[Stored items]
(** * profile-handler.cc: profile timers and the signal handler that
      multiplexes them over registered callbacks.

    A shallow embedding of [src/profile-handler.cc].  Every member function
    of [TimerProfileEventSource] and [ProfileHandler] becomes a function on
    an explicit state.  What the code calls outside itself is modelled in
    [Module Libc] ([setitimer], [getitimer], [sigaction]) and in
    [Module Scanf] ([sscanf] with the format of the constructor).
    [Module Singleton] has the static part: [BuildEventSource], [Init],
    [Instance], the static initializer and the functions of the C
    interface, over the two classes an event source pointer can point
    to.

    Conventions.
    - [int32], [int64] and [int] values are [Z].  The two counters
      ([callback_count_], [interrupts_]) are signed, so C++ gives their
      overflow no meaning; they are left unbounded here, and stay within
      the number of calls made ([counters_bounded]), so that an overflow
      needs a run of 2^31 calls.
    - [uint32_t] tick counts are [N].
    - A pointer is an [address]; a [ProfileHandlerToken*] held by the
      registry is the address together with the object it owns.
    - The two spin locks serialise the public operations and the signal
      handler; the embedding is the resulting sequential semantics, one
      operation at a time, each one made by a calling [thread].
    - Time has no measure here.  A timer holds what [setitimer] last
      accepted; a period of a timer going by is an event of its own in a
      run, between two operations, and what it does to the timers is
      [expire]. *)

From Stdlib Require Import ZArith Lia Ascii String.
From stdpp Require Import base decidable countable gmap list strings.

Local Open Scope Z_scope.

(** ** The C library and the kernel, as far as the file uses them *)

Module Libc.

Definition thread := nat.
Definition address := Z.

(** [<sys/time.h>] *)
Record timeval := { tv_sec : Z; tv_usec : Z }.
Record itimerval := { it_interval : timeval; it_value : timeval }.

Definition zero_timeval : timeval := {| tv_sec := 0; tv_usec := 0 |}.
(** What [memset(&timer, 0, sizeof timer)] leaves in an [itimerval]. *)
Definition zero_itimerval : itimerval :=
  {| it_interval := zero_timeval; it_value := zero_timeval |}.

Inductive timer_type := ITIMER_REAL | ITIMER_PROF.
Inductive signal := SIGPROF | SIGALRM.

(** What a signal is bound to: the default action, [SIG_IGN], or
    [ProfileHandler::SignalHandler] (the only handler the file installs). *)
Inductive disposition := SIG_DFL | SIG_IGN | SA_SignalHandler.
(** * s390 arch random: the buffered TRNG/DRNG byte source

    A shallow embedding of [arch/s390/crypto/arch_random.c] and the
    properties of its buffer cache, refill worker and init call.

    The C file keeps its state in file-scope variables and talks to the rest
    of the kernel through a handful of calls (spinlock, kmalloc, delayed
    work, static key, CPACF instructions).  The embedding threads one record
    holding those variables through a small state-and-fault monad; each C
    function is a monadic definition that follows the C text line by line. *)

From Stdlib Require Import ZArith List Lia Bool Sorted.
From Stdlib.Strings Require Import Byte.
Import ListNotations.
Open Scope Z_scope.

(** ** Machine integers *)

(** [unsigned int] on s390x: 32 bits, arithmetic modulo 2^32. *)
Definition wrap_u32 (x : Z) : Z := x mod 2 ^ 32.

(** [unsigned long]: 64 bits. *)
Definition wrap_u64 (x : Z) : Z := x mod 2 ^ 64.

(** The [s64] inside an [atomic64_t]: two's complement, wrapping. *)
Definition wrap_s64 (x : Z) : Z := (x + 2 ^ 63) mod 2 ^ 64 - 2 ^ 63.

Definition u8 : Type := Byte.byte.

Definition size (m : list u8) : Z := Z.of_nat (length m).
(** * JsMacros Version Finder: the query and validation layer

    A shallow embedding of [src/dataLoader.ts] (catalog loading, version
    comparison and the two sorts), of the [App] component (guided filter,
    free-text search, sort by key, the state with its effect and handlers,
    the label of the platforms) and of [scripts/validate.ts] (the run of the
    validator with its check for duplicate ids), with the properties of the
    specification, and further properties of the code, stated and proved
    over them.

    JavaScript numbers are IEEE 754 binary64 values ([spec_float] at
    precision 53); strings are sequences of code units, here the code units
    below 256.  Functions of the host that the program does not define
    (parsing of a date string, locale-sensitive collation, [fetch]) are
    parameters of the definitions that call them. *)

From Stdlib Require Import ZArith Lia List String Ascii Bool.
From Stdlib Require Import Sorting.Sorted Sorting.Permutation.
From Stdlib Require Import Floats.SpecFloat DecimalString.
From stdpp Require Import gmap strings.

(* ================================================================== *)
(** * Part I: the model                                                *)
(* ================================================================== *)

(** ** Numbers *)
Module JsNum.
Local Open Scope Z_scope.

Definition prec : Z := 53.
Definition emax : Z := 1024.
Definition number := spec_float.

Definition zero : number := S754_zero false.
Definition sub : number -> number -> number := SFsub prec emax.
Definition mul : number -> number -> number := SFmul prec emax.
Definition neg : number -> number := SFopp.

(** The number nearest to an integer, ties to even. *)
Definition of_Z (z : Z) : number := binary_normalize prec emax z 0 false.

(** The number nearest to [(-1)^s * num / den], ties to even. *)
Definition of_ratio (s : bool) (num den : positive) : number :=
  let '(q, e, l) := SFdiv_core_binary prec emax (Zpos num) 0 (Zpos den) 0 in
  binary_round_aux prec emax s q e l.

(** [x === y], [x < y] and [x > y] on numbers. *)
Definition eqb (x y : number) : bool := SFeqb x y.
Definition ltb (x y : number) : bool := SFltb x y.
Definition gtb (x y : number) : bool := SFltb y x.

(** [ToBoolean] of a number, and [x || d]. *)
Definition truthy (x : number) : bool :=
  match x with S754_nan | S754_zero _ => false | _ => true end.
Definition or_else (x d : number) : number := if truthy x then x else d.

(** *** Vocabulary of the proofs *)

Definition fexp64 (e : Z) : Z := Z.max (e - 53) (-1074).

(** A number in the representation of binary64. *)
Definition valid (x : number) : Prop :=
  x <> S754_nan /\ valid_binary prec emax x = true.

(** The signed mantissa of [m * 2^e] at the smaller exponent [ez]. *)
Definition aligned (s : bool) (m : positive) (e ez : Z) : Z :=
  cond_Zopp s (Zpos (fst (shl_align m e ez))).

(** Comparison of two numbers by their exact values; [None] when one of
    them is NaN.  Two finite numbers are compared at their common smaller
    exponent, the way [SFsub] aligns them. *)
Definition compare (x y : number) : option comparison :=
  match x, y with
  | S754_nan, _ | _, S754_nan => None
  | S754_infinity sx, S754_infinity sy =>
      Some (if sx then (if sy then Eq else Lt) else (if sy then Gt else Eq))
  | S754_infinity s, _ => Some (if s then Lt else Gt)
  | _, S754_infinity s => Some (if s then Gt else Lt)
  | S754_zero _, S754_zero _ => Some Eq
  | S754_zero _, S754_finite s _ _ => Some (if s then Gt else Lt)
  | S754_finite s _ _, S754_zero _ => Some (if s then Lt else Gt)
  | S754_finite sx mx ex, S754_finite sy my ey =>
      let ez := Z.min ex ey in
      Some (Z.compare (aligned sx mx ex ez) (aligned sy my ey ez))
  end.

(** Well-formed results, canonical or not: not NaN, and a finite number has
    an exponent of at least [emin = -1074]. *)
Definition wf (x : number) : Prop :=
  match x with
  | S754_nan => False
  | S754_finite _ _ e => -1074 <= e
  | _ => True
  end.

(** [signed s r]: [r] is a well-formed number of sign [s]. *)
Definition signed (s : bool) (r : number) : Prop :=
  match r with
  | S754_zero s' | S754_infinity s' => s' = s
  | S754_finite s' _ e => s' = s /\ -1074 <= e
  | S754_nan => False
  end.

(** A mantissa (which may be [0]) at the exponent canonical for it. *)
Definition canon (m e : Z) : Prop := 0 <= m /\ fexp64 (Zdigits2 m + e) = e.

Definition nonzero (r : number) : Prop :=
  match r with S754_zero _ => False | _ => True end.

(** The exact value of a well-formed number in units of [2^-1074], behind a
    class that puts the infinities at the two ends. *)
Definition ord (x : number) : Z * Z :=
  match x with
  | S754_infinity true => (-1, 0)
  | S754_infinity false => (1, 0)
  | S754_finite s m e => (0, cond_Zopp s (Zpos m * 2 ^ (e + 1074)))
  | _ => (0, 0)
  end.

Definition lex (p q : Z * Z) : comparison :=
  match Z.compare (fst p) (fst q) with
  | Eq => Z.compare (snd p) (snd q)
  | c => c
  end.

End JsNum.

(** ** Strings *)
Module JsString.
Local Open Scope string_scope.

Definition code (c : ascii) : N := N_of_ascii c.

(** White space and line terminators, as stripped by [trim] and by the
    conversion of a string to a number: TAB, LF, VT, FF, CR, SP, NBSP. *)
Definition isWhiteSpace (c : ascii) : bool :=
  let n := code c in
  ((9 <=? n) && (n <=? 13) || (n =? 32) || (n =? 160))%N.

Fixpoint trimStart (s : string) : string :=
  match s with
  | String c s' => if isWhiteSpace c then trimStart s' else s
  | EmptyString => EmptyString
  end.

Fixpoint trimEnd (s : string) : string :=
  match s with
  | EmptyString => EmptyString
  | String c s' =>
      match trimEnd s' with
      | EmptyString => if isWhiteSpace c then EmptyString else String c EmptyString
      | t => String c t
      end
  end.

Definition trim (s : string) : string := trimEnd (trimStart s).

(** [toLowerCase] on the strings of code units below 256.  The upper-case
    letters below 256 are A-Z, and U+00C0-U+00DE without the multiplication
    sign U+00D7; each is mapped by itself, whatever stands next to it.  (Above
    256 that is not so: the lower case of the capital sigma, U+03A3, depends
    on the letters around it.  A property of the search that compares a
    string with a part of it is therefore stated on the lower-cased
    strings.) *)
Definition lowerChar (c : ascii) : ascii :=
  let n := code c in
  if ((65 <=? n) && (n <=? 90)
      || (192 <=? n) && (n <=? 222) && negb (n =? 215))%N
  then ascii_of_N (n + 32) else c.

Fixpoint toLowerCase (s : string) : string :=
  match s with
  | EmptyString => EmptyString
  | String c s' => String (lowerChar c) (toLowerCase s')
  end.

Fixpoint startsWith (s t : string) {struct t} : bool :=
  match t, s with
  | EmptyString, _ => true
  | String _ _, EmptyString => false
  | String b t', String a s' => Ascii.eqb a b && startsWith s' t'
  end.

(** [s.includes(t)] *)
Fixpoint includes (s t : string) : bool :=
  startsWith s t ||
  match s with
  | EmptyString => false
  | String _ s' => includes s' t
  end.

(** [s.split(sep)] for a separator of one code unit. *)
Fixpoint split (sep : ascii) (s : string) : list string :=
  match s with
  | EmptyString => [EmptyString]
  | String c s' =>
      if Ascii.eqb c sep then EmptyString :: split sep s'
      else match split sep s' with
           | p :: ps => String c p :: ps
           | [] => [String c EmptyString]
           end
  end.

(** [l.join(sep)] *)
Fixpoint join (sep : string) (l : list string) : string :=
  match l with
  | [] => EmptyString
  | [x] => x
  | x :: l' => x ++ sep ++ join sep l'
  end.

(** A string is falsy when it is empty. *)
Definition isEmpty (s : string) : bool :=
  match s with EmptyString => true | _ => false end.

(** The code unit [c] is in [s]. *)
Fixpoint hasChar (c : ascii) (s : string) : bool :=
  match s with
  | EmptyString => false
  | String d s' => Ascii.eqb d c || hasChar c s'
  end.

### TASK:
Reply with the lines from the first line of the entries through the line that contains "From Stdlib Require Import ZArith Lia Ascii", repeated exactly with both ends kept, and with nothing else.

### REPLY TO THE TASK:
(** * profile-handler.cc: profile timers and the signal handler that
      multiplexes them over registered callbacks.

    A shallow embedding of [src/profile-handler.cc].  Every member function
    of [TimerProfileEventSource] and [ProfileHandler] becomes a function on
    an explicit state.  What the code calls outside itself is modelled in
    [Module Libc] ([setitimer], [getitimer], [sigaction]) and in
    [Module Scanf] ([sscanf] with the format of the constructor).
    [Module Singleton] has the static part: [BuildEventSource], [Init],
    [Instance], the static initializer and the functions of the C
    interface, over the two classes an event source pointer can point
    to.

    Conventions.
    - [int32], [int64] and [int] values are [Z].  The two counters
      ([callback_count_], [interrupts_]) are signed, so C++ gives their
      overflow no meaning; they are left unbounded here, and stay within
      the number of calls made ([counters_bounded]), so that an overflow
      needs a run of 2^31 calls.
    - [uint32_t] tick counts are [N].
    - A pointer is an [address]; a [ProfileHandlerToken*] held by the
      registry is the address together with the object it owns.
    - The two spin locks serialise the public operations and the signal
      handler; the embedding is the resulting sequential semantics, one
      operation at a time, each one made by a calling [thread].
    - Time has no measure here.  A timer holds what [setitimer] last
      accepted; a period of a timer going by is an event of its own in a
      run, between two operations, and what it does to the timers is
      [expire]. *)

From Stdlib Require Import ZArith Lia Ascii String.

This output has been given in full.